In Trial, Penn Team Eradicates Hepatitis C in 10 Patients Following Lifesaving Kidney Transplants from HCV-Infected Donors; Approach May Open Possibility of Transplants for Hundreds More Patients Per Year

Ten patients at Penn Medicine have been cured of the hepatitis C virus (HCV) following lifesaving kidney transplants from deceased donors who were infected with the disease. The findings point to new strategies for increasing the supply of organs for the nation's more than 97,000 patients who are awaiting kidney transplants - often for as many as five or more years. In 2016, Penn Medicine launched an innovative clinical trial to test the effect of transplanting kidneys from donors with HCV into patients currently on the kidney transplant waitlist who do not have the virus, and who opt in to receive these otherwise unused organs. Recipients were then treated with an antiviral therapy in an effort to cure the virus.

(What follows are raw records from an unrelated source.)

(** The loop of [parse_command] from token [i] on: the command found so far, the
    table it looks in, the parameters and the options. *)
Fixpoint parse_tokens (fuel : nat) (tokens : list (list byte)) (i : nat) (cmd : option positive)
    (commands : gmap (list byte) positive) (params : list (list byte)) (options : gmap (list byte) (list byte)) :
    CLI (option positive * list (list byte) * gmap (list byte) (list byte)) :=
  match fuel, tokens !! i with
  | S fuel, Some token =>
      if starts_dash token then
        match tokens !! S i with
        | Some next =>
            if starts_dash next then parse_tokens fuel tokens (S i) cmd commands params (<[token := []]> options)
            else
              value ← lift (char_of token (S i));
              parse_tokens fuel tokens (S (S i)) cmd commands params (<[token := value]> options)
        | None => parse_tokens fuel tokens (S i) cmd commands params (<[token := []]> options)
        end
      else
        s ← get;
        match commands !! resolve s token with
        | Some p => c ← cmd_at p; parse_tokens fuel tokens (S i) (Some p) (cm_subcommands c) params options
        | None => parse_tokens fuel tokens (S i) cmd commands (params ++ [token]) options
        end
  | _, _ => mret (cmd, params, options)
  end.
Definition parse_command (tokens : list (list byte)) : CLI (option positive * list (list byte) * gmap (list byte) (list byte)) :=
  s ← get; parse_tokens (S (length tokens)) tokens 0 None (cl_commands s) [] ∅.
Lemma collect_names_ok os clock l e :
  NoDup l -> me_exporter e = Some INFLUX ->
  (forall n, n ∈ l -> exists c, me_collectors e !! n = Some c /\ mc_name c = n /\ answers os clock n c) ->
  exists e' ms, collect_names_in os clock l e = (e', Ok tt) /\ me_exporter e' = Some INFLUX /\ me_points e' = me_points e /\
    me_metrics e' = me_metrics e ++ ms /\ Forall2 (left_behind e clock) l ms /\
    (forall n, n ∉ l -> me_collectors e' !! n = me_collectors e !! n) /\
    (forall n c, n ∈ l -> me_collectors e !! n = Some c -> exists c', me_collectors e' !! n = Some c' /\ asked clock n c c').
Proof.
  revert e. induction l as [|name l IH]; intros e Hnd Hx Hall; cbn [collect_names_in].
  { exists e, []. rewrite app_nil_r. do 4 (split; [done|]). split; [constructor|]. split; [done|]. intros n c H. by apply elem_of_nil in H. }
  apply NoDup_cons in Hnd as [Hnl Hnd]. destruct (Hall name) as (c & Hc & Hn & Ha); [by left|].
  destruct (collect_one_ok os clock name c e Hx Hc Hn Ha) as (c' & m & Hask & Hleft & E). rewrite (M_bind_ok _ _ _ _ _ E).
  set (e1 := me_with_metrics _ _).
  assert (forall n, n <> name -> me_collectors e1 !! n = me_collectors e !! n) as Hother by (intros n H; cbn; by rewrite lookup_insert_ne).
  destruct (IH e1 Hnd Hx) as (e' & ms & E' & Hx' & Hp & Hm & Hleft' & Hout & Hin).
  { intros n Hnin. destruct (Hall n) as (cn & Hcn & ?); [by right|]. exists cn. rewrite Hother by congruence. done. }
  exists e', (m :: ms). split; [done|]. split; [done|]. split; [done|]. split; [rewrite Hm; cbn; by rewrite <- app_assoc|].
  split; [|split].
  - constructor; [done|]. apply Forall2_same_length_lookup_2; [by eapply Forall2_length|].
    intros i n mn Hi Hmn. destruct (Forall2_lookup_lr _ _ _ _ _ _ Hleft' Hi Hmn) as (cn & Hcn & ?).
    apply list_elem_of_lookup_2 in Hi. exists cn. rewrite <- Hother; [done|congruence].
  - intros n Hn2. rewrite Hout by set_solver. apply Hother. set_solver.
  - intros n cn [->|Hnin]%elem_of_cons Hcn.
    + exists c'. rewrite Hout by done. split; [cbn; apply lookup_insert_eq|]. by replace cn with c by congruence.
    + apply Hin; [done|]. rewrite Hother; [done|congruence].
Qed.

(** Exporting needs every timestamp. *)
Definition point_of (m : influx_metric) (ts : Z) : influx_point := mk_point (im_name m) (im_tags m) (im_fields m) ts.

Lemma export_metrics_ok l e tss :
  Forall2 (fun m ts => im_timestamp m = Some ts) l tss ->
  exists e', export_metrics INFLUX l e = (e', Ok tt) /\ me_points e' = me_points e ++ zip_with point_of l tss /\
    me_collectors e' = me_collectors e /\ me_exporter e' = me_exporter e /\ me_metrics e' = me_metrics e.
Proof.
  intros H. revert e. induction H as [|m ts l tss Hts _ IH]; intros e; cbn [export_metrics].
  { exists e. by rewrite app_nil_r. }
  assert (export_metric INFLUX m e = (me_point (point_of m ts) e, Ok tt)) as E by (unfold export_metric; by rewrite Hts).
  rewrite (M_bind_ok _ _ _ _ _ E). destruct (IH (me_point (point_of m ts) e)) as (e' & E' & Hp & Hrest).
  exists e'. split; [done|]. split; [|done]. rewrite Hp. cbn. by rewrite <- app_assoc.
Qed.
(* ===== verification/Http.v ===== *)
(** HTTP messages (http/http.h, http/http.cpp, http/httpprotocol.h,
    http/httpprotocol.cpp, http/internal/httpsession.cpp): the tables of names,
    the parser as a state machine over the stream, the printer, and the decoder
    of a session. *)

From S2P Require Import Prelude Octets Varint Marshal Session Protocol Text.

(** The tables of names; the text of an entry is the C++ token. *)
Inductive HTTP_METHOD := | HTTP_METHOD_UNKNOWN | HTTP_METHOD_GET | HTTP_METHOD_POST
  | HTTP_METHOD_PUT | HTTP_METHOD_DELETE | HTTP_METHOD_HEAD | HTTP_METHOD_OPTIONS
  | HTTP_METHOD_PATCH | HTTP_METHOD_TRACE | HTTP_METHOD_CONNECT.
#[export] Instance HTTP_METHOD_eq_dec : EqDecision HTTP_METHOD.
Proof. solve_decision. Defined.

Inductive HTTP_VERSION := | HTTP_VERSION_UNKNOWN | HTTP_VERSION_1_0 | HTTP_VERSION_1_1
  | HTTP_VERSION_2_0.
#[export] Instance HTTP_VERSION_eq_dec : EqDecision HTTP_VERSION.
Proof. solve_decision. Defined.

Inductive HTTP_CONTENT_TYPE := | HTTP_CONTENT_TYPE_PLAIN | HTTP_CONTENT_TYPE_HTML
  | HTTP_CONTENT_TYPE_CSS | HTTP_CONTENT_TYPE_MARKDOWN | HTTP_CONTENT_TYPE_XML_TEXT
  | HTTP_CONTENT_TYPE_JS | HTTP_CONTENT_TYPE_XML | HTTP_CONTENT_TYPE_JSON
  | HTTP_CONTENT_TYPE_FORM_URLENCODED | HTTP_CONTENT_TYPE_OCTET_STREAM | HTTP_CONTENT_TYPE_PDF
  | HTTP_CONTENT_TYPE_ZIP | HTTP_CONTENT_TYPE_XLS | HTTP_CONTENT_TYPE_XLSX | HTTP_CONTENT_TYPE_PNG
  | HTTP_CONTENT_TYPE_JPEG | HTTP_CONTENT_TYPE_GIF | HTTP_CONTENT_TYPE_WEBP | HTTP_CONTENT_TYPE_SVG
  | HTTP_CONTENT_TYPE_ICO | HTTP_CONTENT_TYPE_MP3 | HTTP_CONTENT_TYPE_WAV
  | HTTP_CONTENT_TYPE_OGG_AUDIO | HTTP_CONTENT_TYPE_MP4 | HTTP_CONTENT_TYPE_WEBM
  | HTTP_CONTENT_TYPE_OGG_VIDEO | HTTP_CONTENT_TYPE_FORM_DATA | HTTP_CONTENT_TYPE_BYTERANGES.
#[export] Instance HTTP_CONTENT_TYPE_eq_dec : EqDecision HTTP_CONTENT_TYPE.
Proof. solve_decision. Defined.

Definition HTTP_METHOD_MAP : list (HTTP_METHOD * string) :=
  [(HTTP_METHOD_UNKNOWN, "Unknown");
   (HTTP_METHOD_GET, "GET");
   (HTTP_METHOD_POST, "POST");
   (HTTP_METHOD_PUT, "PUT");
   (HTTP_METHOD_DELETE, "DELETE");
   (HTTP_METHOD_HEAD, "HEAD");
   (HTTP_METHOD_OPTIONS, "OPTIONS");
   (HTTP_METHOD_PATCH, "PATCH");
   (HTTP_METHOD_TRACE, "TRACE");
   (HTTP_METHOD_CONNECT, "CONNECT")].

Definition HTTP_VERSION_MAP : list (HTTP_VERSION * string) :=
  [(HTTP_VERSION_UNKNOWN, "Unknown");
   (HTTP_VERSION_1_0, "HTTP/1.0");
   (HTTP_VERSION_1_1, "HTTP/1.1");
   (HTTP_VERSION_2_0, "HTTP/2.0")].
(* ===== verification/ThreadPool.v ===== *)
(** The thread pool (source/bee/thread/threadpool.h, threadpool.cpp).

    A machine in the sense of Threads: a worker's loop is cut where it takes or
    releases the group's [_queue_lock] or sleeps on [_cond], and a region under
    the lock is one step.  A task is a number; what it does while it runs is up
    to the scheduler: a running task, like a client thread, may hand in tasks. *)

From S2P Require Import Prelude Text Threads.

Abbreviation task := Z.

Record thread_group := mk_group {
  tg_maxsize : Z;
  tg_threadcnt : nat;
  tg_stop : bool;
  tg_busy : Z;
  tg_task_queue : list task;
  tg_deleted : bool;
}.

(** Clients first, then the points of a worker of group [g].  [ClSleep] and
    [WkSleep] wait on the group's condition variable, [ClWake] and [WkRelock]
    have left it and are about to take the lock again. *)
Inductive tp_pc :=
| ClIdle
| ClSleep (g : nat) (timed : bool)
| ClWake (g : nat) (timed : bool)
| ClJoin (g : nat)
| WkLoop (g : nat)
| WkSteal (g : nat)
| WkRelock (g : nat)
| WkSleep (g : nat)
| WkTaken (g : nat) (tk : task)
| WkRunning (g : nat) (tk : task)
| WkDestroy (g : nat) (tk : task)
| WkFinish (g : nat)
| WkCheck (g : nat)
| WkExit (g : nat).

(** A thread with its own [_essential_task_queue], and the task it is handing
    to a group when it is inside [add_task]. *)
Record tp_thread := mk_thread {
  th_pc : tp_pc;
  th_essential : list task;
  th_adding : option (nat * task);
}.

(** [stop] deletes the groups one after the other and clears the list at the end.
    [tp_dangling] says that a thread has used a deleted group; what it did then,
    and what anybody does after that, is undefined. *)
Record threadpool := mk_tp {
  tp_stop : bool;
  tp_is_steal : bool;
  tp_groups : list thread_group;
  tp_threads : list tp_thread;
  tp_ran : list task;
  tp_refused : list task;
  tp_finished : list task;
  tp_dangling : bool;
}.

Definition tg_with_queue (q : list task) (grp : thread_group) : thread_group :=
  mk_group (tg_maxsize grp) (tg_threadcnt grp) (tg_stop grp) (tg_busy grp) q (tg_deleted grp).
Definition tg_with_busy (n : Z) (grp : thread_group) : thread_group :=
  mk_group (tg_maxsize grp) (tg_threadcnt grp) (tg_stop grp) n (tg_task_queue grp) (tg_deleted grp).
Definition tg_with_stop (grp : thread_group) : thread_group :=
  mk_group (tg_maxsize grp) (tg_threadcnt grp) true (tg_busy grp) (tg_task_queue grp) (tg_deleted grp).
Definition tg_delete (grp : thread_group) : thread_group :=
  mk_group (tg_maxsize grp) (tg_threadcnt grp) (tg_stop grp) (tg_busy grp) (tg_task_queue grp) true.

Definition tp_set_group (g : nat) (f : thread_group -> thread_group) (s : threadpool) : threadpool :=
  mk_tp (tp_stop s) (tp_is_steal s) (alter f g (tp_groups s)) (tp_threads s)
    (tp_ran s) (tp_refused s) (tp_finished s) (tp_dangling s).
Definition tp_set_threads (ts : list tp_thread) (s : threadpool) : threadpool :=
  mk_tp (tp_stop s) (tp_is_steal s) (tp_groups s) ts (tp_ran s) (tp_refused s) (tp_finished s) (tp_dangling s).
Definition tp_set_thread (t : nat) (th : tp_thread) (s : threadpool) : threadpool :=
  tp_set_threads (<[t := th]> (tp_threads s)) s.
Definition th_goto (pc : tp_pc) (th : tp_thread) : tp_thread :=
  mk_thread pc (th_essential th) (th_adding th).
Definition tp_goto (t : nat) (pc : tp_pc) (s : threadpool) : threadpool :=
  tp_set_threads (alter (th_goto pc) t (tp_threads s)) s.
Definition tp_log (ran refused finished : list task) (s : threadpool) : threadpool :=
  mk_tp (tp_stop s) (tp_is_steal s) (tp_groups s) (tp_threads s)
    (tp_ran s ++ ran) (tp_refused s ++ refused) (tp_finished s ++ finished) (tp_dangling s).
Definition tp_set_stop (s : threadpool) : threadpool :=
  mk_tp true (tp_is_steal s) (tp_groups s) (tp_threads s) (tp_ran s) (tp_refused s) (tp_finished s) (tp_dangling s).
Definition tp_set_dangling (s : threadpool) : threadpool :=
  mk_tp (tp_stop s) (tp_is_steal s) (tp_groups s) (tp_threads s) (tp_ran s) (tp_refused s) (tp_finished s) true.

Early data from the study were presented today by David S. Goldberg, MD, MSCE, an Assistant Professor of Medicine and Epidemiology in the Perelman School of Medicine at the University of Pennsylvania, at the 2017 American Transplant Congress in Chicago, and were simultaneously published online on April 30, 2017 in the New England Journal of Medicine. The letter to the NEJM is titled “Trial of Transplantation of HCV-Infected Kidneys into Uninfected Recipients.” "We started this trial in the hopes that, if successful, we could open up an entirely new pool of donor organs, and effectively transplant hundreds, if not thousands, more patients who are awaiting a lifesaving organ," Dr. Goldberg said.